The others identified the amounts they needed in France, Spain, Italy, Denmark, and Russia.
“The funds will be provided through the usual means,” Palmerston told them, taking the huge sums of money for granted.
“I hear rumors that the queen is with child again,” André said.
“No,” Palmerston replied, “although I’m assured that she plans to keep trying. Eight children aren’t sufficient for her. Her Majesty wants more offspring and intends to marry all her children to the royal houses of Europe in the hopes of guaranteeing that Europe won’t threaten the British Empire. She wishes to be known as the grandmother of the Continent. But that will take many years, and Her Majesty is foolish to imagine that blood relations won’t quarrel. Our way is more assured. Eighteen forty-eight proved the wisdom of our method. Destabilizing Europe is the only way to protect the empire.”
EIGHTEEN FORTY-EIGHT. The widening division between rich and poor became so extreme that revolutions spread throughout almost every nation on the Continent.
The upheavals began in France, where the original blood-filled revolution of 1789 was still being felt and where a near civil war in 1848 brought an end to the recently returned monarchy. The furor spread to the Italian and German states, to the Habsburg Empire, to Belgium, Switzerland, Denmark, and Poland. In many cases, the effects of the uprisings were short-lived, with aristocrats soon returning to power. But a mere six years after the Year of Revolution, fear still preoccupied the upper class throughout Europe.
Great Britain was one of the few countries not to experience a revolution, with the result that it rose to the height of world power, becoming the master of the globe. What only a handful of the inner circle knew was that Lord Palmerston’s methodical progression from war secretary to foreign secretary to home secretary had allowed him to establish a network of provocateurs, who incited the workers of the Continent to rebel against their rich masters. By keeping Europe in turmoil, he assured Great Britain’s dominance.
As he told his espionage operatives, “Destabilizing Europe is the only way to protect the empire.”
But for all his apparent confidence, Palmerston knew that he had gone almost too far. The spirit of revolution that he had created on the Continent had inadvertently infected England. In 1848, a total of 150,000 members of a labor group called the Chartists had assembled in London, south of the Thames on Kennington Common near Vauxhall Gardens. They intended to march on Parliament and demand yearly elections, universal voting privileges for every man in England, and the right for non–property owners to be elected.
Fear of the consequences caused Palmerston to commission 150,000 special constables to preserve order, one for every Chartist. Military units blocked all the bridges across the Thames. In the end, the Chartists agreed that only a few representatives would cross the river and present their petition to the government, which pretended to consider it but ultimately did nothing. The Chartists returned to their homes throughout the country. The crisis was averted.
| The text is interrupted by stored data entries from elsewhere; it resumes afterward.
(* ===== verification/BuildOutput.v ===== *)
(** * Exports and solve options ([pkg/build/build.go])

    What a build writes and where, and the request it makes of BuildKit.  The CSV splitter and
    the printer of platforms are parameters; the temporary file that buffers an archive is a
    small state machine of its own. *)

From Stdlib Require Import Ascii.
From S2P Require Import Prelude GoStrings GoPath Api Stdio FsWalk BuildOpts.

(** ** Output specifications *)

Record ExportEntry := {
  ex_Type : string;
  ex_Attrs : smap;
  ex_OutputDir : string;
  ex_Output : option nat;   (* the writer its [Output] function returns *)
}.

Section outputs.
Context {BL : BuildLibs} (csv_Fields : string → res (list string)).

Definition supported (t : string) : bool := bool_decide (t ∈ ["oci"; "tar"; "local"]).

Fixpoint fields_loop (fields : list string) (entry : ExportEntry) : res ExportEntry :=
  match fields with
  | [] => Ok entry
  | field :: fields =>
      let '(key, value, ok) := Cut field "=" in
      if ok then
        let key := ToLower unicode_lower (TrimSpace key) in
        let value := TrimSpace value in
        fields_loop fields
          (if bool_decide (key = "type")
           then {| ex_Type := value; ex_Attrs := ex_Attrs entry; ex_OutputDir := ex_OutputDir entry; ex_Output := ex_Output entry |}
           else {| ex_Type := ex_Type entry; ex_Attrs := <[key := value]> (ex_Attrs entry);
                   ex_OutputDir := ex_OutputDir entry; ex_Output := ex_Output entry |})
      else Err (Errorf "invalid field format: %s (expected key=value)" [field])
  end.

Definition parseOutputCSV (output : string) : res ExportEntry :=
  match csv_Fields output with
  | Err e => Err (Wrapf "failed to parse CSV: %w" [] e)
  | Ok fields =>
      entry ← fields_loop fields {| ex_Type := ""; ex_Attrs := ∅; ex_OutputDir := ""; ex_Output := None |};
      if bool_decide (ex_Type entry = "") then Err (Errorf "output type is required (type=<type>)" [])
      else if supported (ex_Type entry) then Ok entry
      else Err (Errorf "unsupported output type: %s (supported: oci, tar, local)" [ex_Type entry])
  end.

Definition parseOutput (outputs : list string) : res (list ExportEntry) := res_map parseOutputCSV outputs.

(** ** Configuring the exports *)

Definition imageNameAnnotation : string := "annotation-index-descriptor.com.apple.containerization.image.name".

Definition set_default (k v : string) (m : smap) : smap := match m !! k with Some _ => m | None => <[k := v]> m end.
Definition setDefaultExportAttributes (attributes : smap) (tag : string) : smap :=
  set_default imageNameAnnotation tag (set_default "name" tag attributes).

Definition localDest (o : BOpts) : string := path_Join [GlobalExportPath; BuildID o; "local"].
Definition outTar (o : BOpts) : string := path_Join [GlobalExportPath; BuildID o; "out.tar"].

Context (CreateTemp : res nat) (MkdirAll : string → res unit).

Definition configureExport (export : ExportEntry) (o : BOpts) (writer : option nat) : res ExportEntry :=
  if bool_decide (ex_Type export = "local") then
    _ ← MkdirAll (localDest o);
    Ok {| ex_Type := ex_Type export;
          ex_Attrs := setDefaultExportAttributes (<["dest" := localDest o]> (ex_Attrs export)) (Tag o);
          ex_OutputDir := if bool_decide (ex_OutputDir export = "") then localDest o else ex_OutputDir export;
          ex_Output := ex_Output export |}
  else
    Ok {| ex_Type := ex_Type export;
          ex_Attrs := setDefaultExportAttributes (<["output" := outTar o]> (ex_Attrs export)) (Tag o);
          ex_OutputDir := ex_OutputDir export; ex_Output := writer |}.

(** The writer of the first export that is not a local one. *)
Definition exportWriter (exports : list ExportEntry) : res (option nat) :=
  if decide (Exists (λ e, ex_Type e ≠ "local") exports) then Some <$> CreateTemp else Ok None.

(** The writer's file is closed and removed; [temps] are the temporary files. *)
Definition discardExportWriter (writer : option nat) (temps : gset nat) : gset nat :=
  match writer with None => temps | Some f => temps ∖ {[f]} end.

(** The temporary files after [exportWriter] returned [writer]. *)
Definition with_writer (writer : option nat) (temps : gset nat) : gset nat :=
  match writer with None => temps | Some f => {[f]} ∪ temps end.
But Palmerston knew that things might have turned out quite differently because of the demon that he had created.
HE DESCENDED THE HIDDEN STAIRWAY, slid the wardrobe back into place, crossed the bedroom, unlocked the door, and greeted the beguiling young actress in the sitting room.
She peered up from the script of the new melodrama that would include a stabbing in an onstage pool as well as two explosions. With a smile she asked, “Are you finished with me, Your Lordship?”
Palmerston studied his pocket watch and sighed. “Unfortunately.”
“Always at your service, Your Lordship.”
“You’re very charming.”
Someone knocked on the door—three times, then once. Palmerston peered through a peephole and opened the door, where Brookline waited for him.
“Ninety minutes. Punctual as always, Colonel.”
They proceeded along the club’s corridor, passed the security officer at the top of the marble stairs, and descended to the club’s ornate lobby. Meanwhile, on the topmost floor, the agents disguised as workers left the meeting room and continued pretending to renovate the club. At sunset, they would exit through the servants’ door. A different set of workers, these legitimate, would arrive the next morning.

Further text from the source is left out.